**Working data**
(** ** webhooks *)

Definition with_webhooks (f : list Webhook.t -> list Webhook.t) (w : World) : World :=
  mkWorld (messages w) (suppressions w) (domains w) (f (webhooks w))
          (webhook_deliveries w) (row_locks w) (now w) (next_uuid w)
          (smtp_log w) (http_log w).

(** [DELETE FROM webhooks WHERE id = ...]; the deliveries of the webhook
    go with it ([ON DELETE CASCADE]). *)
Definition webhooks_delete (id : string) : M (Result bool) :=
  w <- get ;;
  modify (with_webhooks (filter (fun h => negb (String.eqb (Webhook.id h) id)))) ;;;
  modify (with_webhook_deliveries
            (filter (fun d => negb (String.eqb (WebhookDelivery.webhookId d) id)))) ;;;
  ret (ok (existsb (fun h => String.eqb (Webhook.id h) id) (webhooks w))).

End Store.

(* ====================================================================== *)
(** * The API services ([queue.service.ts], [email.service.ts],
      [suppression.service.ts]) *)
(* ====================================================================== *)

(** A [Result<T, E>] with the error type of a service. *)
Inductive ResultOf (A E : Type) : Type :=
| Ok (value : A)
| Err (error : E).
Arguments Ok {A E} value.
Arguments Err {A E} error.

Module QueueError.
Record t : Type := mk {
  code : string;
  message : string;
  statusCode : Z
}.

Definition of_db (e : DbError.t) : t :=
  mk (DbError.code e) (DbError.message e) (DbError.statusCode e).
End QueueError.

Module QueueService.

Definition enqueue (message : MessageInsert.t) : M (ResultOf Message.t QueueError.t) :=
  result <- Store.messages_create message ;;
  match result with
  | err e => ret (Err (QueueError.of_db e))
  | ok v => ret (Ok v)
  end.

Definition getStatus (apiKeyId messageId : string)
  : M (ResultOf (option Message.t) QueueError.t) :=
  result <- Db.messages_findById messageId ;;
  match result with
  | err e => ret (Err (QueueError.of_db e))
  | ok (Some m) =>
      if negb (String.eqb (Message.apiKeyId m) apiKeyId) then ret (Ok None)
      else ret (Ok (Some m))
  | ok None => ret (Ok None)
  end.

Definition checkIdempotency (apiKeyId key : string)
  : M (ResultOf (option Message.t) QueueError.t) :=
  result <- Store.messages_findByIdempotencyKey apiKeyId key ;;
  match result with
  | err e => ret (Err (QueueError.of_db e))
  | ok v => ret (Ok v)
  end.

End QueueService.

Module EmailService.

Record SendEmailRequest : Type := mkRequest {
  to : string;
  subject : string;
  body : option string;
  html : option string;
  from : option string;
  reply_to : option string;
  metadata : option Json.t
}.

Record SendEmailResponse : Type := mkResponse {
  id : string;
  status : MessageStatus.t
}.

Record EmailStatusResponse : Type := mkStatus {
  s_id : string;
  s_status : MessageStatus.t;
  s_to : string;
  s_subject : option string;
  s_created_at : string;
  s_sent_at : option string
}.

Record EmailServiceError : Type := mkError {
  code : string;
  message : string;
  field : option string;
  statusCode : Z
}.

Record BatchEmailRequest : Type := mkBatchRequest {
  request : SendEmailRequest;
  idempotency_key : option string
}.

(** A batch item: [{ id, status }] or [{ error: { code, message } }]. *)
Inductive BatchEmailResponseItem : Type :=
| ItemSent (id : string) (status : MessageStatus.t)
| ItemError (code message : string).

Definition DEFAULT_FROM_DOMAIN : string := "opensend.dev".

Definition extractDomain {rt : Js.Strings} (email : string) : string :=
  match split "@" email with
  | [_; domain] => Js.toLowerCase domain
  | _ => EmptyString
  end.

Definition getDefaultFromAddress (_apiKeyId : string) : string :=
  "noreply@" +++ DEFAULT_FROM_DOMAIN.

Definition of_queue (e : QueueError.t) : EmailServiceError :=
  mkError (QueueError.code e) (QueueError.message e) None (QueueError.statusCode e).

(** The steps of [sendEmail] after the idempotency check. *)
Definition send_checked {rt : Js.Strings} (apiKeyId : string) (request : SendEmailRequest)
    (idempotencyKey : option string)
  : M (ResultOf SendEmailResponse EmailServiceError) :=
  suppressionResult <-
    Store.suppressions_isEmailSuppressed apiKeyId (Js.toLowerCase (to request)) ;;
  match suppressionResult with
  | err _ =>
      ret (Err (mkError "DATABASE_ERROR" "Failed to check suppression list" None 500))
  | ok true =>
      ret (Err (mkError "EMAIL_SUPPRESSED"
                  ("Recipient " +++ to request +++ " is on the suppression list")
                  (Some "to") 422))
  | ok false =>
      enqueueResult <-
        QueueService.enqueue
          (MessageInsert.mk None apiKeyId idempotencyKey MessageType.email
             (Some MessageStatus.QUEUED)
             (match from request with
              | Some f => f
              | None => getDefaultFromAddress apiKeyId
              end)
             (Js.toLowerCase (to request)) (Some (subject request))
             (body request) (html request) (metadata request) None) ;;
      match enqueueResult with
      | Err e => ret (Err (of_queue e))
      | Ok m => ret (Ok (mkResponse (Message.id m) (Message.status m)))
      end
  end.

(** The sender check of [sendEmail], then the rest. *)
Definition send_from_checked {rt : Js.Strings} (apiKeyId : string) (request : SendEmailRequest)
    (idempotencyKey : option string)
  : M (ResultOf SendEmailResponse EmailServiceError) :=
  match truthy (from request) with
  | Some sender =>
      let domain := extractDomain sender in
      if negb (String.eqb domain EmptyString)
         && negb (String.eqb domain DEFAULT_FROM_DOMAIN) then
        domainResult <- Db.domains_findByDomain apiKeyId domain ;;
        match domainResult with
        | err _ =>
            ret (Err (mkError "DATABASE_ERROR" "Failed to verify sender domain" None 500))
        | ok (Some d) =>
            if Domain.verified d then send_checked apiKeyId request idempotencyKey
            else
              ret (Err (mkError "DOMAIN_NOT_VERIFIED"
                          ("Domain " +++ domain +++ " is not verified")
                          (Some "from") 403))
        | ok None =>
            ret (Err (mkError "DOMAIN_NOT_VERIFIED"
                        ("Domain " +++ domain +++ " is not verified")
                        (Some "from") 403))
        end
      else send_checked apiKeyId request idempotencyKey
  | None => send_checked apiKeyId request idempotencyKey
  end.

Definition sendEmail {rt : Js.Strings} (apiKeyId : string) (request : SendEmailRequest)
    (idempotencyKey : option string)
  : M (ResultOf SendEmailResponse EmailServiceError) :=
  match truthy idempotencyKey with
  | Some key =>
      existingResult <- QueueService.checkIdempotency apiKeyId key ;;
      match existingResult with
      | Err e => ret (Err (of_queue e))
      | Ok (Some existing) =>
          ret (Ok (mkResponse (Message.id existing) (Message.status existing)))
      | Ok None => send_from_checked apiKeyId request idempotencyKey
      end
  | None => send_from_checked apiKeyId request idempotencyKey
  end.

Definition getEmailStatus (apiKeyId messageId : string)
  : M (ResultOf (option EmailStatusResponse) EmailServiceError) :=
  result <- QueueService.getStatus apiKeyId messageId ;;
  match result with
  | Err e => ret (Err (of_queue e))
  | Ok None => ret (Ok None)
  | Ok (Some m) =>
      ret (Ok (Some (mkStatus (Message.id m) (Message.status m) (Message.toAddress m)
                       (Message.subject m) (Js.toISOString (Message.createdAt m))
                       (option_map Js.toISOString (Message.sentAt m)))))
  end.

Fixpoint batchSend {rt : Js.Strings} (apiKeyId : string) (requests : list BatchEmailRequest)
  : M (list BatchEmailResponseItem) :=
  match requests with
  | [] => ret []
  | r :: rest =>
      result <- sendEmail apiKeyId (request r) (idempotency_key r) ;;
      let item :=
        match result with
        | Ok v => ItemSent (id v) (status v)
        | Err e => ItemError (code e) (message e)
        end in
      items <- batchSend apiKeyId rest ;;
      ret (item :: items)
  end.

End EmailService.

(** [new RecordNotFoundError(entity, id)], by its message, code and
    status. *)
Definition RecordNotFoundError (entity id : string) : DbError.t :=
  DbError.mk
    (if String.eqb id EmptyString then entity +++ " not found"
     else entity +++ " with id " +++ id +++ " not found")
    "RECORD_NOT_FOUND" 404.

Module SuppressionService.

Definition add {rt : Js.Strings} (apiKeyId email : string) (reason : SuppressionReason.t)
  : M (Result Suppression.t) :=
  let normalizedEmail := Js.trim (Js.toLowerCase email) in
  Db.suppressions_create (SuppressionInsert.mk None apiKeyId normalizedEmail reason).

Definition remove {rt : Js.Strings} (apiKeyId email : string) : M (Result bool) :=
  let normalizedEmail := Js.trim (Js.toLowerCase email) in
  existsResult <- Db.suppressions_findByEmail apiKeyId normalizedEmail ;;
  match existsResult with
  | err e => ret (err e)
  | ok None => ret (err (RecordNotFoundError "Suppression" normalizedEmail))
  | ok (Some _) => Store.suppressions_delete apiKeyId normalizedEmail
  end.

Definition isSuppressed {rt : Js.Strings} (apiKeyId email : string) : M (Result bool) :=
  Store.suppressions_isEmailSuppressed apiKeyId (Js.trim (Js.toLowerCase email)).

Definition get {rt : Js.Strings} (apiKeyId email : string) : M (Result (option Suppression.t)) :=
  Db.suppressions_findByEmail apiKeyId (Js.trim (Js.toLowerCase email)).

End SuppressionService.

(** The row a successful [sendEmail] stores. *)
Definition sent_insert {rt : Js.Strings} (apiKeyId : string)
    (request : EmailService.SendEmailRequest)
    (idempotencyKey : option string) : MessageInsert.t :=
  MessageInsert.mk None apiKeyId idempotencyKey MessageType.email
    (Some MessageStatus.QUEUED)
    (match EmailService.from request with
     | Some f => f
     | None => EmailService.getDefaultFromAddress apiKeyId
     end)
    (Js.toLowerCase (EmailService.to request)) (Some (EmailService.subject request))
    (EmailService.body request) (EmailService.html request)
    (EmailService.metadata request) None.

Definition sent_row {rt : Js.Strings} (w : World) (apiKeyId : string)
    (request : EmailService.SendEmailRequest) (idempotencyKey : option string)
  : Message.t :=
  Store.new_message (uuid (next_uuid w)) (now w)
    (sent_insert apiKeyId request idempotencyKey).

(** [w'] is [w] with one message row appended (and one generated id
    consumed). *)
Definition one_message_added (w w' : World) (row : Message.t) : Prop :=
  messages w' = messages w ++ [row]
  /\ suppressions w' = suppressions w
  /\ domains w' = domains w
  /\ webhooks w' = webhooks w
  /\ webhook_deliveries w' = webhook_deliveries w
  /\ row_locks w' = row_locks w
  /\ now w' = now w
  /\ next_uuid w' = S (next_uuid w)
  /\ smtp_log w' = smtp_log w
  /\ http_log w' = http_log w.

(** The rows of a tenant that carry an idempotency key. *)
Definition keyed_rows (apiKeyId key : string) (rows : list Message.t) : list Message.t :=
  filter (fun m =>
            String.eqb (Message.apiKeyId m) apiKeyId
            && match Message.idempotencyKey m with
               | Some k => String.eqb k key
               | None => false
               end) rows.

(** What one step of the email worker may do to the store: the rows of
    [messages] keep their place and their id and only rows carrying one id
    change, which were [queued]; counters do not go down; at most one
    suppression and one SMTP call are added; deliveries are only added;
    nothing is posted. *)
Definition email_step_frame (w w' : World) : Prop :=
  (exists (f : Message.t -> Message.t) (claimed : string),
      messages w' = map f (messages w)
      /\ forall m, In m (messages w) ->
           Message.id (f m) = Message.id m
           /\ Message.attempts m <= Message.attempts (f m)
           /\ (Message.status m <> MessageStatus.QUEUED -> f m = m)
           /\ (Message.id m <> claimed -> f m = m))
  /\ (exists added, suppressions w' = suppressions w ++ added
                    /\ (List.length added <= 1)%nat)
  /\ (exists added, webhook_deliveries w' = webhook_deliveries w ++ added)
  /\ (exists calls, smtp_log w' = smtp_log w ++ calls
                    /\ (List.length calls <= 1)%nat)
  /\ domains w' = domains w
  /\ webhooks w' = webhooks w
  /\ http_log w' = http_log w.

(** The request [dispatchWebhook] posts for a delivery from a store. *)
Definition webhook_request (w : World) (delivery : WebhookDelivery.t)
    (webhook : Webhook.t) : HttpRequest.t :=
  let payloadStr := Json.stringify (WebhookDelivery.payload delivery) in
  let timestamp := Js.num_toString (now w) in
  HttpRequest.mk (Webhook.url webhook) "POST"
    [("Content-Type", "application/json");
     ("X-OpenSend-Event", WebhookDelivery.event delivery);
     ("X-OpenSend-Timestamp", timestamp);
     ("X-OpenSend-Signature",
      "v1=" +++ Sha256.hmac_hex (Webhook.secret webhook)
                  (timestamp +++ "." +++ payloadStr))]
    payloadStr.

(** [response.ok]: a response with a status in 200..299. *)
Definition answered_2xx (o : FetchOutcome) : bool :=
  match o with
  | Response status _ => (200 <=? status) && (status <? 300)
  | AbortError => false
  | FetchFailed _ => false
  end.

(** The webhook a claimed delivery is posted to: the stored webhook with
    the delivery's webhook id, if it is active. *)
Definition live_webhook (w : World) (d : WebhookDelivery.t) : option Webhook.t :=
  match hd_error (filter (fun h => String.eqb (Webhook.id h) (WebhookDelivery.webhookId d))
                         (webhooks w)) with
  | Some h => if Webhook.active h then Some h else None
  | None => None
  end.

**Exercise details**
Would you print exactly, and only, the lines of the data above from the line with "Message.id (f m) = Message.id m" through the line with "suppressions w ++ added", inclusive?

**Your solution**
           Message.id (f m) = Message.id m
           /\ Message.attempts m <= Message.attempts (f m)
           /\ (Message.status m <> MessageStatus.QUEUED -> f m = m)
           /\ (Message.id m <> claimed -> f m = m))
  /\ (exists added, suppressions w' = suppressions w ++ added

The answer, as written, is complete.